WHAT THE EXERCISE ASKS
Find every line below with the string "rfind" and pick it out.

Collected data entries:
+++

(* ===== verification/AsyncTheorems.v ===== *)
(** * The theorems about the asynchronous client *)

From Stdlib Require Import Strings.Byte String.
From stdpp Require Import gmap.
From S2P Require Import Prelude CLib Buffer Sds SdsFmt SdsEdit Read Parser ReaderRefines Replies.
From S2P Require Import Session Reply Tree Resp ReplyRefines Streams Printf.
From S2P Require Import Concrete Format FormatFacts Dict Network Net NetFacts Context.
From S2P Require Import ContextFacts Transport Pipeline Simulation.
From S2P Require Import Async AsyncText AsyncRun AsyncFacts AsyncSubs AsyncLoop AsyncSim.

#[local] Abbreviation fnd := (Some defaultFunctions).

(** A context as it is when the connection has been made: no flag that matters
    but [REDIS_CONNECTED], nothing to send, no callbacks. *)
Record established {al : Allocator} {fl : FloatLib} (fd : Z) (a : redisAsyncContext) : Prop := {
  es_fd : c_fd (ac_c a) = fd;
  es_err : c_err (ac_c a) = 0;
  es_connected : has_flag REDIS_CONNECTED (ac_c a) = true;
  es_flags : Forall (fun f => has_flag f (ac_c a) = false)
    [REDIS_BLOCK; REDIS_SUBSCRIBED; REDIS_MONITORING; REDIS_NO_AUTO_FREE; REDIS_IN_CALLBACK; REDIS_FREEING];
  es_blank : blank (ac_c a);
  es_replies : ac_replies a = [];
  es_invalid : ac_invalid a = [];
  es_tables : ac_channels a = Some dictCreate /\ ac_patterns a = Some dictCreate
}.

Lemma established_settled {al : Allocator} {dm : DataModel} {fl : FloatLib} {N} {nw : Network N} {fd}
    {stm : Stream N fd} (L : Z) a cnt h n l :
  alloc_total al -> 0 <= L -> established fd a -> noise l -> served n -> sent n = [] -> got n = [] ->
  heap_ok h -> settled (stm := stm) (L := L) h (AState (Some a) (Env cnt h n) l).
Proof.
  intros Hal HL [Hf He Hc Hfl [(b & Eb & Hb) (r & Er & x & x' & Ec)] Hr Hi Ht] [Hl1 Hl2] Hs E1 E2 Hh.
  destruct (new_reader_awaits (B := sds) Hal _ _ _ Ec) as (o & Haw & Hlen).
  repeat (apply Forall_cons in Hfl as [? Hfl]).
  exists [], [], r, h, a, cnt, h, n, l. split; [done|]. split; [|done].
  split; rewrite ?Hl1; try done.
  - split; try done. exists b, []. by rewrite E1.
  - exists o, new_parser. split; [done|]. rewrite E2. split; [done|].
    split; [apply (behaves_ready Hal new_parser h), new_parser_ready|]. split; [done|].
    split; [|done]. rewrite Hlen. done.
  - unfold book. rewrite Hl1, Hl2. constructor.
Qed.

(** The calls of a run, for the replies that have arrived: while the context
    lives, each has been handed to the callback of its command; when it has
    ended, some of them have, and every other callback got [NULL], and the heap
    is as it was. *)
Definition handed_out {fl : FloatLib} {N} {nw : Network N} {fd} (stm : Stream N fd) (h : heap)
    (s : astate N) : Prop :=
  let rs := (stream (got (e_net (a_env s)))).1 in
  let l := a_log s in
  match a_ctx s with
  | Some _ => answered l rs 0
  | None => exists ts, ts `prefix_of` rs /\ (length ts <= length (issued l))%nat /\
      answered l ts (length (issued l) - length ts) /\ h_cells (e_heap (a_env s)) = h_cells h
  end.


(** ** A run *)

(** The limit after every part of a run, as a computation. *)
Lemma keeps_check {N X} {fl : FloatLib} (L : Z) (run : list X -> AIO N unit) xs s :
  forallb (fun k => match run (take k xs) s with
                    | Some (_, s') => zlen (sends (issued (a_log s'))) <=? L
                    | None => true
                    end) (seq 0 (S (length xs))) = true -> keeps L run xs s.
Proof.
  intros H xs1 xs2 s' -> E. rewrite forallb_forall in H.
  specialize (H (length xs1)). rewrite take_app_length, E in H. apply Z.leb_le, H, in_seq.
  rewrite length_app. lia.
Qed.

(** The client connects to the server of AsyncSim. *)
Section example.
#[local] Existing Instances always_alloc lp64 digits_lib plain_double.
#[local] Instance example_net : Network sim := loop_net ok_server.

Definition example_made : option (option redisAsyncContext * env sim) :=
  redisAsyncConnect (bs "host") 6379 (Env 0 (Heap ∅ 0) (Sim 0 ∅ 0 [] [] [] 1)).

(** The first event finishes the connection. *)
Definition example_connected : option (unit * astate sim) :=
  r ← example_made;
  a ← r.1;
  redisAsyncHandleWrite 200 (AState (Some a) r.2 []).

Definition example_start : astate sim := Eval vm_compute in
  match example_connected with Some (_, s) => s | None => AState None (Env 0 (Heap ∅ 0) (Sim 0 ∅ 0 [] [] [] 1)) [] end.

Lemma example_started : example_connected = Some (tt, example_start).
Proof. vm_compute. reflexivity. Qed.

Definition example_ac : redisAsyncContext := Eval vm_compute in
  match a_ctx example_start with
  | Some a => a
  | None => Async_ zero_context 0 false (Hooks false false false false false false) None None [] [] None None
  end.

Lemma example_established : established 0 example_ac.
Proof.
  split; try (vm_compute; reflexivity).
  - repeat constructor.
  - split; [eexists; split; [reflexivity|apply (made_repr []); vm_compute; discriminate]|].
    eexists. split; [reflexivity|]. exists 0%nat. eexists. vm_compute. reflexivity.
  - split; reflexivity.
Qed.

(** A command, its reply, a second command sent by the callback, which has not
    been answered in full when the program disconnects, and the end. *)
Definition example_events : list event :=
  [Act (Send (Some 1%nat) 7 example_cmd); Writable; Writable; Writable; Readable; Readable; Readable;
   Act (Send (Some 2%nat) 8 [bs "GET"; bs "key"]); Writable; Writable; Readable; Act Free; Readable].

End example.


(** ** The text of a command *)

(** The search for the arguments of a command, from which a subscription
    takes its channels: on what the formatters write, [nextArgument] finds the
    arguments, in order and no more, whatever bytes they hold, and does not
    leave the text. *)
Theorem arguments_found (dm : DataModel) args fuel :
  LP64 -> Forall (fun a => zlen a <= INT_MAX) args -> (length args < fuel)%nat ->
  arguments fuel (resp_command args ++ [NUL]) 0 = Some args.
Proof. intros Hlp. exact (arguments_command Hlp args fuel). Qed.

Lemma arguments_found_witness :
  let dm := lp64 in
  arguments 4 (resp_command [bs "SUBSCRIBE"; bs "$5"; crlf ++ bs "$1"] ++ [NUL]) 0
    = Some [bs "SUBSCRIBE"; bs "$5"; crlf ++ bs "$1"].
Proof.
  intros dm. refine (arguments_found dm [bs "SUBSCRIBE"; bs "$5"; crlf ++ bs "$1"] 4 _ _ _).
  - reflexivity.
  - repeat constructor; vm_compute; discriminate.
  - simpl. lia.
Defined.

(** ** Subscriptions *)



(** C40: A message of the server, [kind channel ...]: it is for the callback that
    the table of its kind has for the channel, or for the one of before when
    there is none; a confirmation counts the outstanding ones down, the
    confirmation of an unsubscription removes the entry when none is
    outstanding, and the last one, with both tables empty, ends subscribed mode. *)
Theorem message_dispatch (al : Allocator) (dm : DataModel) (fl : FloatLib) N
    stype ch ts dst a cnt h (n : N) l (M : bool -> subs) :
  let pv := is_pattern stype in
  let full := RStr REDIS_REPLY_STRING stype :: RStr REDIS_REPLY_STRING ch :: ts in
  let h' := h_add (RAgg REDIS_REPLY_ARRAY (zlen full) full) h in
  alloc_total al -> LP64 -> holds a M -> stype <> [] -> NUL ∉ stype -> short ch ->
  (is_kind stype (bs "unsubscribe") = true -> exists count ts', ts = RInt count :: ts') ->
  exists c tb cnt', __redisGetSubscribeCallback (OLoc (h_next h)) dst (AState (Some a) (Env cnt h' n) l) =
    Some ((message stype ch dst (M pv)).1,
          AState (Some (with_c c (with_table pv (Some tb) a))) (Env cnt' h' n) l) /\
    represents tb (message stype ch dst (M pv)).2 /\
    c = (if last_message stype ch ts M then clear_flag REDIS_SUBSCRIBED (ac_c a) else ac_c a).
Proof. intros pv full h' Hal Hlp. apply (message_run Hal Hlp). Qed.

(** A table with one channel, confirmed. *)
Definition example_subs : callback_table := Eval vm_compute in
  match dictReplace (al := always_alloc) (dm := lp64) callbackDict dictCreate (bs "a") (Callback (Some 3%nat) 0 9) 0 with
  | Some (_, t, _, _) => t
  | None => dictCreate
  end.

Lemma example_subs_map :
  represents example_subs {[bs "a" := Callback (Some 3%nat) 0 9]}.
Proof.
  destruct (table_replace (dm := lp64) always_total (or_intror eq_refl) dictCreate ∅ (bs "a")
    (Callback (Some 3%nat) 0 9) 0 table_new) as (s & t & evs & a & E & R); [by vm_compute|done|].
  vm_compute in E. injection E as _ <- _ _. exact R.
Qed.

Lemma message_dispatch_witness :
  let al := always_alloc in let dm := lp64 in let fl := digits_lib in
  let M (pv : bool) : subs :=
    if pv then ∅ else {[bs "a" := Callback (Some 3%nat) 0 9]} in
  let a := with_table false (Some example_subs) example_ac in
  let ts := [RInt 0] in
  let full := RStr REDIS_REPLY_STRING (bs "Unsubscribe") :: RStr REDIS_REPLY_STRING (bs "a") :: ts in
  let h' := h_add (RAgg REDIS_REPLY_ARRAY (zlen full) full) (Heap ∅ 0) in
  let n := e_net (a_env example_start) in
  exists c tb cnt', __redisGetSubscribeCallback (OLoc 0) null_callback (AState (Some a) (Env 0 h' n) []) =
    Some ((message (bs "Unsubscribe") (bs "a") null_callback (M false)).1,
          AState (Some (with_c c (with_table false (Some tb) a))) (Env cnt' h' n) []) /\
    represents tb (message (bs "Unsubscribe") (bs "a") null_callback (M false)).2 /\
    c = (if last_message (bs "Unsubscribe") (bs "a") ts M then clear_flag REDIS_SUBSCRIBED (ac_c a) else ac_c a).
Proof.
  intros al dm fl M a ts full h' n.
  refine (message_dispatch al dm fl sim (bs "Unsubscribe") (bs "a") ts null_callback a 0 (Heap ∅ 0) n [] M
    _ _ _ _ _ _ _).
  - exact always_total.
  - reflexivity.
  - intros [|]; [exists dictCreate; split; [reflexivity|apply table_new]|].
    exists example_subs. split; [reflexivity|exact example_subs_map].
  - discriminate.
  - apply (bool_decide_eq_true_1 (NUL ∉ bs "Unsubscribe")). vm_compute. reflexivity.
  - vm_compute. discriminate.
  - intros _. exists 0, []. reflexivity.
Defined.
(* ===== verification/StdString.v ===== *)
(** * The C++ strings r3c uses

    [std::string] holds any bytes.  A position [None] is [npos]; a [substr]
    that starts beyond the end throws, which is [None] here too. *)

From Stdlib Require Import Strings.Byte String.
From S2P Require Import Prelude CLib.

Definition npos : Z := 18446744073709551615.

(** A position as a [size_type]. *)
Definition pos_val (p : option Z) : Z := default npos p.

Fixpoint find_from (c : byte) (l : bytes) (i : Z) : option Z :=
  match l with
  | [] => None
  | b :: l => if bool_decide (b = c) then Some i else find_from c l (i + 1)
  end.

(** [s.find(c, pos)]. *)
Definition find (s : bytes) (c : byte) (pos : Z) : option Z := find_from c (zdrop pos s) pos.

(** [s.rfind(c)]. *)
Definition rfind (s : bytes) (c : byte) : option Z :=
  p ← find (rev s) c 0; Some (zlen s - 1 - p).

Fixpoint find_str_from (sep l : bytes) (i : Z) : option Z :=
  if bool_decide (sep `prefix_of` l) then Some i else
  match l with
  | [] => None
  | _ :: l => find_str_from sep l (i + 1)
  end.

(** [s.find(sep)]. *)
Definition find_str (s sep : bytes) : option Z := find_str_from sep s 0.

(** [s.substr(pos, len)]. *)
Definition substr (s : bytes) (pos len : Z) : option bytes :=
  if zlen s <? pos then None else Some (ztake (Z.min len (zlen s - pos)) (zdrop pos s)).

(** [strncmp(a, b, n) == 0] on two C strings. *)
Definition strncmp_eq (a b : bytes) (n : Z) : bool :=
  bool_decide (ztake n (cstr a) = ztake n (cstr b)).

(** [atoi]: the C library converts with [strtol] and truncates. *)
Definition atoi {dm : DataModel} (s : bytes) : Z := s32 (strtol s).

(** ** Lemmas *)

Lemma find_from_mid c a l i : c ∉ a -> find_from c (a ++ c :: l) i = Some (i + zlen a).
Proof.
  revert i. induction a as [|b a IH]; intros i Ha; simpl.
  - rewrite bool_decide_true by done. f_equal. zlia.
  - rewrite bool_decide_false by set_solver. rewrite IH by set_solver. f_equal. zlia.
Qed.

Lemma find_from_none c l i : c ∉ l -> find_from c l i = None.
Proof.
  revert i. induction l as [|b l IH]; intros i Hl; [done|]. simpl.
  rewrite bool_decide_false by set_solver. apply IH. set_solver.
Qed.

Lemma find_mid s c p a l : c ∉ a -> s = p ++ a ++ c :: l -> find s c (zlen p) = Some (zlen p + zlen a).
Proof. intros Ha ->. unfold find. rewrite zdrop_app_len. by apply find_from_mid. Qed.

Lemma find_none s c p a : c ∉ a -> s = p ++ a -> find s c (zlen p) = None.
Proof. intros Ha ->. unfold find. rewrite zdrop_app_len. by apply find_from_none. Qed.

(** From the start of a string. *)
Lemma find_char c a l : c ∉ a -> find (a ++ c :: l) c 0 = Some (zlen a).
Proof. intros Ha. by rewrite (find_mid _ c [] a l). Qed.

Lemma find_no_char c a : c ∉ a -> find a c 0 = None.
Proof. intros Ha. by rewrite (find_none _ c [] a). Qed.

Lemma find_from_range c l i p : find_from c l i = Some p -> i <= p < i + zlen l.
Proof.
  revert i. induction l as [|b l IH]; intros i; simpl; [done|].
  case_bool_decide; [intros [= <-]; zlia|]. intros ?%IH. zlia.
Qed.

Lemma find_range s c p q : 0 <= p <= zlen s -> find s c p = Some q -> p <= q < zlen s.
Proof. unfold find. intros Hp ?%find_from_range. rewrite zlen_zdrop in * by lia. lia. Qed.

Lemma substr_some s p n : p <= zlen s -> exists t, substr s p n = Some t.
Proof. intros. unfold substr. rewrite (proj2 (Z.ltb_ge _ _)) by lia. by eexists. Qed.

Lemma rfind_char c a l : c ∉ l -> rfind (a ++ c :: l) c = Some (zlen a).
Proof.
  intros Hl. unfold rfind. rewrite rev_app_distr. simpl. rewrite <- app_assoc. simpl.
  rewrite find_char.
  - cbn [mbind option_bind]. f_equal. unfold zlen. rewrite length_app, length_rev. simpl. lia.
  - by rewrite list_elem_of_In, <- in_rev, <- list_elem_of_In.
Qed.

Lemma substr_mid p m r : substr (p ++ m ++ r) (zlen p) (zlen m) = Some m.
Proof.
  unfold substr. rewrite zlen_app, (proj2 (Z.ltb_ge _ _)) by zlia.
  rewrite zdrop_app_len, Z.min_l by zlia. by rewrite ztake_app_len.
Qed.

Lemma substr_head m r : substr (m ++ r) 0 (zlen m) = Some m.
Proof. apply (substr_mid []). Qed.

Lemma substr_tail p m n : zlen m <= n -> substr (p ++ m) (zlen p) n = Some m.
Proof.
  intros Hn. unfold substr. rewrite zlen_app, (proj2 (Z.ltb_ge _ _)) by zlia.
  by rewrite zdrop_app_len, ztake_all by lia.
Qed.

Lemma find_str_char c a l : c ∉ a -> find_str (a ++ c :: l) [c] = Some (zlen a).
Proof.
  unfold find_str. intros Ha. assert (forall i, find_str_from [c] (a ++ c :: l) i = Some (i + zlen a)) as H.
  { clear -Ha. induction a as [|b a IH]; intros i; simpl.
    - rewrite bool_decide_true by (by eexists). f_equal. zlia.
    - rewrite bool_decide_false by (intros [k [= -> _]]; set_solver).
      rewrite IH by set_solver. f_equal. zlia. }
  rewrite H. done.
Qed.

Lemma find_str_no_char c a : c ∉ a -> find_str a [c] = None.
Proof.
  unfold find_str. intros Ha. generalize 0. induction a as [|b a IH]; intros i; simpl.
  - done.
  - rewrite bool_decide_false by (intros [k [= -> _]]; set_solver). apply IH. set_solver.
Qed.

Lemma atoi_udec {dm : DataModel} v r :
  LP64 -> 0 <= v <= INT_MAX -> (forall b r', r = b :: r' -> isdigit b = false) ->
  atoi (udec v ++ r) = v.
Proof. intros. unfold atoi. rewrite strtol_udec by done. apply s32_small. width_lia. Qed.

+++

SOLVED PROBLEM
(** [s.rfind(c)]. *)
Definition rfind (s : bytes) (c : byte) : option Z :=
Lemma rfind_char c a l : c ∉ l -> rfind (a ++ c :: l) c = Some (zlen a).
  intros Hl. unfold rfind. rewrite rev_app_distr. simpl. rewrite <- app_assoc. simpl.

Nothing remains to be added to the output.